The EMS driver kicks something under his feet. Digging into the knee-deep frosty pudding, he pulls up the empty Absolut bottle and the pill vial and turns over to the medic. The medic smells the bottle and, wiping the vial label clear, instructs his driver, "Set the pump up in the bathroom."
With a hint of smoke still rising from him, and looking like a dropped meringue pie, drug-drunk Junior--his arms aimlessly flailing, flinging froth across the room--is dragged from bed to bathroom. He opens one eye and babbles, "H-hey! I smell smoke! Better check the roast." And he's out cold again.
Through the bathroom's closed door, comes a babbling drunken voice. "Hey! Hey! Watch it! Whata--? You can't d-do--! Hey--!" There's constriction in his voice, "Ek! Whata-ya--Eeeccccck!" He heaves up this week's breakfasts, lunches, and the rest of that pastrami on rye he couldn't find, the pickle, too.
In the bedroom, the two firemen are sifting through the frosty soup, checking for tell-tale signs of any still- simmering fire. The ex-ax-man spots something. "Isn't that smoke rising through the bed-sheets?" He draws out his three-finger scout’s pocket- knife, and with a Zorro swish, the mattress is quartered, then picked and plucked till it look like a mined cornstalk field where mines have gone off.

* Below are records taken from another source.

(** Sorting and the facts of the invariant that do not depend on the order. *)
Lemma pool_ok_sort ts fs :
  NoDup (map tx_rpc_hash ts) -> NoDup (map (fun t => (tx_from t, tx_nonce t)) ts) ->
  Z.of_nat (length ts) <= MAX_MEMPOOL_TRANSACTIONS ->
  Forall (fun t => MIN_GAS_PRICE_BIX <= tx_max_fee_per_gas t /\ tx_limits t /\
            tx_max_priority_fee_per_gas t <= tx_max_fee_per_gas t) ts ->
  Forall (fun t => is_Some (fs !! tx_rpc_hash t)) ts ->
  pool_ok {| transactions := sort_by_fee ts; first_seen := fs |}.
Proof.
  intros H1 H2 H3 H4 H5. pose proof (sort_by_perm fee_cmp ts) as Hp. unfold sort_by_fee.
  split; cbn [transactions first_seen].
  - apply sort_by_sorted, fee_cmp_preorder.
  - by rewrite Hp.
  - by rewrite Hp.
  - by rewrite Hp.
  - by rewrite Hp.
  - by rewrite Hp.
Qed.

Lemma seen_insert (fs : gmap (list byte) Z) h now ts :
  Forall (fun t => is_Some (fs !! tx_rpc_hash t)) ts ->
  Forall (fun t => is_Some (<[h := now]> fs !! tx_rpc_hash t)) ts.
Proof.
  apply List.Forall_impl. intros t Ht. destruct (decide (h = tx_rpc_hash t)) as [->|].
  - rewrite lookup_insert_eq. eauto.
  - by rewrite lookup_insert_ne.
Qed.

Lemma existsb_hash_false (h : list byte) ts :
  existsb (fun e => bool_decide (tx_rpc_hash e = h)) ts = false -> h ∉ map tx_rpc_hash ts.
Proof.
  intros E Hin. apply list_elem_of_fmap in Hin as (u & -> & Hin). apply list_elem_of_In in Hin.
  apply not_true_iff_false in E. apply E, existsb_exists. exists u. split; [done|].
  by apply bool_decide_eq_true.
Qed.

Lemma find_none_slot t ts :
  List.find (fun e => same_slot e t) ts = None ->
  (tx_from t, tx_nonce t) ∉ map (fun t => (tx_from t, tx_nonce t)) ts.
Proof.
  intros E Hin. apply list_elem_of_fmap in Hin as (u & Hu & Hin). apply list_elem_of_In in Hin.
  pose proof (find_none _ _ E u Hin) as Hn. cbn beta in Hn.
  assert (same_slot u t = true); [by apply same_slot_true|congruence].
Qed.

(** The pool after the lowest transaction has made room. *)
Lemma pool_ok_evict p t :
  pool_ok p -> last (transactions p) = Some t ->
  let p' := {| transactions := take (length (transactions p) - 1) (transactions p);
               first_seen := delete (tx_rpc_hash t) (first_seen p) |} in
  pool_ok p' /\ transactions p = transactions p' ++ [t].
Proof.
  intros [] Hl p'. assert (transactions p = transactions p' ++ [t]) as E.
  { apply last_Some in Hl as [l Hl]. unfold p'. cbn [transactions]. rewrite Hl, length_app. simpl length.
    replace (length l + 1 - 1)%nat with (length l) by lia. by rewrite take_app_length. }
  split; [|done]. rewrite E in *. set (ts := transactions p') in *. clearbody ts.
  rewrite map_app in *. apply NoDup_app in pool_hashes0 as (N1 & N2 & _).
  apply NoDup_app in pool_slots0 as (S1 & _ & _). apply Forall_app in pool_valid0 as [V1 _].
  apply Forall_app in pool_seen0 as [F1 _]. rewrite length_app in *. simpl length in *.
  assert (transactions p' = ts) as Ht.
  { unfold p'. cbn [transactions]. rewrite E, length_app. simpl length.
    replace (length ts + 1 - 1)%nat with (length ts) by lia. by rewrite take_app_length. }
  split; rewrite ?Ht; try done; [|lia|].
  - clear -pool_sorted0. induction ts as [|a ts IH]; [constructor|]. inversion pool_sorted0 as [|? ? H1 H2]; subst.
    apply Forall_app in H2 as [H2 _]. constructor; auto.
  - apply Forall_forall. intros u Hu. rewrite Forall_forall in F1. unfold p'. cbn [first_seen].
    rewrite lookup_delete_ne; [by apply F1|]. intros Eh. apply (N2 (tx_rpc_hash u)).
    + apply list_elem_of_fmap. eauto.
    + rewrite <- Eh. by apply list_elem_of_singleton.
Qed.

Definition tx_pool_valid (t : Transaction) : Prop :=
  MIN_GAS_PRICE_BIX <= tx_max_fee_per_gas t /\ tx_limits t /\
  tx_max_priority_fee_per_gas t <= tx_max_fee_per_gas t.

Satisfied there are no hiding embers, he nudges his partner. "I don't think there's much more we can do here."
The CO2-tankman looks to the splintered bedroom door, the war-torn mattress and the rest of the ax-man's arts and crafts, then, looks to the unscathed ceiling. "Are you sure?" Pointing to the ceiling, he snickers, "It's still up there."
The ex-ax-man stares at the ceiling, as if looking for a way up.

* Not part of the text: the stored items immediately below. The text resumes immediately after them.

(** [floor(M+1 / d)] from the quotient and remainder of [M]. *)
Lemma div_succ_max M d :
  0 < d -> 0 <= M ->
  (M + 1) / d = if M mod d =? d - 1 then M / d + 1 else M / d.
Proof.
  intros Hd HM. pose proof (Z.div_mod M d ltac:(lia)). pose proof (Z.mod_pos_bound M d Hd).
  destruct (Z.eqb_spec (M mod d) (d - 1)); symmetry.
  - apply (Z.div_unique_pos _ _ _ 0); nia.
  - apply (Z.div_unique_pos _ _ _ (M mod d + 1)); nia.
Qed.

Lemma work_for_target_eq target :
  wf_hash target ->
  work_for_target target = Z.min ((U256_MAX + 1) / (be_val target + 1)) U128_MAX.
Proof.
  intros Hw. unfold work_for_target.
  assert (0 <= be_val target <= U256_MAX) as Hr.
  { pose proof (be_val_range target) as H. unfold wf_hash in Hw. rewrite Hw in H.
    change (256 ^ Z.of_nat 32) with (U256_MAX + 1) in H. lia. }
  case_bool_decide as Hm.
  { subst target. assert (be_val (replicate 32 xff) = U256_MAX) as -> by (by vm_compute). by vm_compute. }
  assert (be_val target <> U256_MAX) as Hne.
  { intros E. apply Hm, be_val_inj; [by rewrite Hw|]. rewrite E. by vm_compute. }
  set (t := be_val target) in *.
  set (den := u256_add (u256_from_be target) (u256_of 1)). set (mx := u256_of U256_MAX).
  assert (u256_val den = t + 1) as Hden.
  { unfold den. rewrite u256_add_val, u256_from_be_val, u256_small by (done || (unfold U256_MAX; lia)).
    apply Z.mod_small. fold t. lia. }
  assert (u256_val mx = U256_MAX) as Hmx by (apply u256_small; unfold U256_MAX; lia).
  assert (u256_val (u256_sub den (u256_of 1)) = t) as Hsub.
  { rewrite u256_sub_val, Hden, u256_small by (unfold U256_MAX; lia).
    replace (t + 1 - 1) with t by lia. apply Z.mod_small. lia. }
  pose proof (u256_div_val mx den ltac:(lia)) as Hq. pose proof (u256_rem_val mx den ltac:(lia)) as Hrem.
  rewrite Hden, Hmx in Hq, Hrem.
  pose proof (div_succ_max U256_MAX (t + 1) ltac:(lia) ltac:(by vm_compute)) as Hdiv.
  replace (t + 1 - 1) with t in Hdiv by lia.
  unfold u256_eqb. rewrite Hrem, Hsub, Hq, Hmx.
  set (q := U256_MAX / (t + 1)) in *.
  assert (0 <= q <= U256_MAX) as Hqr.
  { unfold q. split; [apply Z.div_pos; [by vm_compute|lia]|]. apply Z.div_le_upper_bound; [lia|].
    assert (0 <= U256_MAX) by (by vm_compute). nia. }
  assert (1 <= (U256_MAX + 1) / (t + 1)) as Hge.
  { apply Z.div_le_lower_bound; lia. }
  set (q' := if (U256_MAX mod (t + 1) =? t) && negb (q =? U256_MAX) then _ else _).
  assert (u256_val q' = Z.min ((U256_MAX + 1) / (t + 1)) U256_MAX) as Hq'.
  { rewrite Hdiv in *. unfold q'. destruct (Z.eqb_spec (U256_MAX mod (t + 1)) t); cbn [andb].
    - destruct (Z.eqb_spec q U256_MAX); cbn [negb].
      + rewrite Hq. lia.
      + rewrite u256_add_val, Hq, u256_small by (unfold U256_MAX; lia).
        rewrite Z.mod_small by lia. lia.
    - rewrite Hq. lia. }
  rewrite u256_small by (unfold U128_MAX, U256_MAX; lia). rewrite Hq'.
  assert (U128_MAX < U256_MAX) by (by vm_compute). assert (1 <= U256_MAX) by (by vm_compute).
  destruct (Z.ltb_spec U128_MAX (Z.min ((U256_MAX + 1) / (t + 1)) U256_MAX)); lia.
Qed.

Lemma work_positive target : wf_hash target -> 1 <= work_for_target target <= U128_MAX.
Proof.
  intros Hw. rewrite work_for_target_eq by done.
  assert (1 <= (U256_MAX + 1) / (be_val target + 1)); [|unfold U128_MAX; lia].
  pose proof (be_val_range target) as H. rewrite Hw in H.
  change (256 ^ Z.of_nat 32) with (U256_MAX + 1) in H. apply Z.div_le_lower_bound; lia.
Qed.

(** The work of a target is exactly floor(2^256 / (target + 1)), capped
    at 2^128 - 1 and never zero, although it is computed in 256 bits; a harder
    target never counts for less. *)
Theorem work_for_target_exact target target' :
  wf_hash target -> wf_hash target' ->
  work_for_target target = Z.min (2 ^ 256 / (be_val target + 1)) U128_MAX /\
  1 <= work_for_target target /\
  (be_val target <= be_val target' -> work_for_target target' <= work_for_target target).
Proof.
  intros Hw Hw'. rewrite !work_for_target_eq by done. change (2 ^ 256) with (U256_MAX + 1).
  pose proof (work_positive target Hw) as Hpos. rewrite work_for_target_eq in Hpos by done.
  split; [done|]. split; [lia|].
  intros H. apply Z.min_le_compat_r, Z.div_le_compat_l.
  - by vm_compute.
  - pose proof (be_val_range target). lia.
Qed.

(** ** Branch choice *)

Lemma then_with_gt c d : then_with c d = Gt <-> c = Gt \/ (c = Eq /\ d = Gt).
Proof. destruct c, d; simpl; intuition congruence. Qed.

Lemma branch_cmp_antisym a b : branch_cmp b a = CompOpp (branch_cmp a b).
Proof.
  unfold branch_cmp. rewrite (Z.compare_antisym (bt_cumulative_work a)), (Z.compare_antisym (bt_height a)).
  rewrite (bytes_compare_antisym (bt_hash b) (bt_hash a)).
  destruct (bt_cumulative_work a ?= bt_cumulative_work b); simpl; try done.
  by destruct (bt_height a ?= bt_height b).
Qed.

Lemma branch_cmp_eq a b :
  branch_cmp a b = Eq <->
  bt_cumulative_work a = bt_cumulative_work b /\ bt_height a = bt_height b /\ bt_hash a = bt_hash b.
Proof.
  unfold branch_cmp.
  destruct (Z.compare_spec (bt_cumulative_work a) (bt_cumulative_work b)); simpl;
    [|split; [done|lia]..].
  destruct (Z.compare_spec (bt_height a) (bt_height b)); simpl; [|split; [done|lia]..].
  rewrite bytes_compare_eq. split; [intros ->; done|by intros (_ & _ & ->)].
Qed.

Lemma bytes_compare_gt_trans a b c :
  bytes_compare a b = Gt -> bytes_compare b c = Gt -> bytes_compare a c = Gt.
Proof.
  rewrite (bytes_compare_antisym b a), (bytes_compare_antisym c b), (bytes_compare_antisym c a).
  intros H1 H2. rewrite (bytes_compare_trans c b a); [done| |];
    [by destruct (bytes_compare c b)|by destruct (bytes_compare b a)].
Qed.

Lemma branch_gt_trans a b c : branch_cmp a b = Gt -> branch_cmp b c = Gt -> branch_cmp a c = Gt.
Proof.
  unfold branch_cmp. rewrite !then_with_gt, !Z.compare_gt_iff, !Z.compare_eq_iff.
  intros [H1|(H1 & [H2|(H2 & H3)])] [H4|(H4 & [H5|(H5 & H6)])]; try (left; lia); right;
    (split; [lia|]); try (left; lia). right. split; [lia|].
  by apply (bytes_compare_gt_trans _ (bt_hash b)).
Qed.

(** Preferring a branch is a strict total order on (work, height, hash):
    never a tip over itself, transitive, and of two tips that differ in one of
    the three exactly one is better, so that nodes that see the same tips
    choose the same branch; extending a tip below the height limit always gives
    a better one. *)
Theorem better_branch_order a b c hash target :
  better_branch a a = false /\
  (better_branch a b = true -> better_branch b c = true -> better_branch a c = true) /\
  (better_branch a b = true -> better_branch b a = false) /\
  (better_branch a b = false -> better_branch b a = false ->
   bt_cumulative_work a = bt_cumulative_work b /\ bt_height a = bt_height b /\ bt_hash a = bt_hash b) /\
  (wf_hash target -> bt_cumulative_work a <= U128_MAX -> bt_height a < U64_MAX ->
   better_branch (branch_extend a hash target) a = true).
Proof.
  unfold better_branch. split; [|split; [|split; [|split]]].
  - by rewrite (proj2 (branch_cmp_eq a a)).
  - destruct (branch_cmp a b) eqn:E1; try done. destruct (branch_cmp b c) eqn:E2; try done.
    by rewrite (branch_gt_trans a b c).
  - rewrite (branch_cmp_antisym a b). by destruct (branch_cmp a b).
  - rewrite (branch_cmp_antisym a b), <- branch_cmp_eq. by destruct (branch_cmp a b).
  - intros Hw Hc Hh. pose proof (work_positive target Hw) as Hwk.
    replace (branch_cmp (branch_extend a hash target) a) with Gt; [done|]. symmetry.
    unfold branch_cmp. rewrite !then_with_gt, !Z.compare_gt_iff, !Z.compare_eq_iff.
    cbn [bt_cumulative_work bt_height branch_extend]. unfold sat_add.
    destruct (Z.eq_dec (bt_cumulative_work a) U128_MAX); [right|left; lia].
    split; [lia|]. left. lia.
Qed.

End work_lemmas.

(** ** Properties of scores *)

(** Every score book reachable from an empty one by valid messages,
    penalties and operator resets has scores between -2^31 and 100, has every
    peer at or below -100 banned, and gives every ban an end. *)
Theorem score_book_invariant b peer :
  rtc book_step ∅ b -> score_ok (book_get b peer).
Proof.
  intros H. apply book_get_ok. remember (∅ : PeerScoreBook) as q eqn:E.
  assert (book_ok q) as Hq by (subst q; apply map_Forall_empty). clear E.
  induction H as [|b1 b2 b3 H1 _ IH]; [done|]. apply IH. by eapply book_step_ok.
Qed.

(** The life of a ban.  A penalty that takes the score to -100 or below
    bans the peer for 30 seconds from the clock; whatever valid messages and
    further offences follow, the ban stays at least until then; without
    further offences it is over after 30 seconds; and an operator's reset
    lifts it at once. *)
Theorem ban_lifecycle b peer penalty now now' events t :
  let b1 := penalize b peer penalty now now' in
  ps_score (book_get b1 peer) <= PEER_BAN_THRESHOLD ->
  0 <= now' -> now' + PEER_BAN_COOLDOWN_SECS <= U64_MAX ->
  Forall (event_after (now' + PEER_BAN_COOLDOWN_SECS)) events ->
  (t < now' + 30 -> is_banned (peer_run b1 peer events) peer t = true) /\
  (now' + 30 <= t -> is_banned b1 peer t = false /\
                     is_banned (observe_valid b1 peer) peer t = false) /\
  is_banned (clear_ban b1 peer) peer t = false /\
  is_banned (snd (clear_all_bans b1)) peer t = false.
Proof.
  intros b1 Hs Hn Hmax He.
  assert (ps_banned (book_get b1 peer) = true /\
          ps_ban_until_epoch (book_get b1 peer) = Some (now' + 30)) as [Hb Hu].
  { unfold b1, penalize in *. rewrite book_get_insert in *. unfold penalize_score in *.
    destruct (Z.leb_spec (i32_sat_sub (ps_score (book_get b peer)) (i32_abs penalty)) PEER_BAN_THRESHOLD)
      as [H|H]; cbn in *; [|lia]. split; [done|]. by rewrite sat_add_exact. }
  split; [|split; [|split]].
  - intros Ht. destruct (peer_run_banned b1 peer events (now' + PEER_BAN_COOLDOWN_SECS)) as (H1 & u & H2 & H3).
    { split; [done|]. exists (now' + 30). split; [done|]. unfold PEER_BAN_COOLDOWN_SECS. lia. } { done. }
    rewrite is_banned_get, H1, H2. unfold PEER_BAN_COOLDOWN_SECS in H3. cbn [andb]. lia.
  - intros Ht. split.
    + rewrite is_banned_get, Hb, Hu. cbn [andb]. lia.
    + rewrite is_banned_get. unfold observe_valid. rewrite book_get_insert. unfold observe_score.
      rewrite Hb, Hb, Hu. cbn [andb]. lia.
  - rewrite is_banned_get. unfold clear_ban. by rewrite book_get_insert.
  - unfold is_banned. cbn [snd clear_all_bans]. rewrite lookup_fmap. by destruct (b1 !! peer).
Qed.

With a simper and shake of his head, the CO2-tankman calls into the bathroom, "We're leavin', OK?", and he nudges his partner, still looking at the ceiling. "Save some for the next guy!" And the two firemen head for the front door.
Exiting suite14 B into the hall, the CO2-tankman--chief of this crew--gives his sidekick a not-to-friendly poke to the ribs. "Where were you raised, in a barn? Close the damn door!"
The ex-ax-man puzzles.
The tank-man repeats, "You opened it, you close it!"
The ex-ax-man grumbles, gathers the door parts, gives them a couple of well-placed whacks, re-hangs the door, and slams it shut.
With the background sound of a crumbling door crashing to the floor, the two, in their macho elephantine boots, thump down the hall. The ex-ax-man, finding the knob in his hand, tosses it off.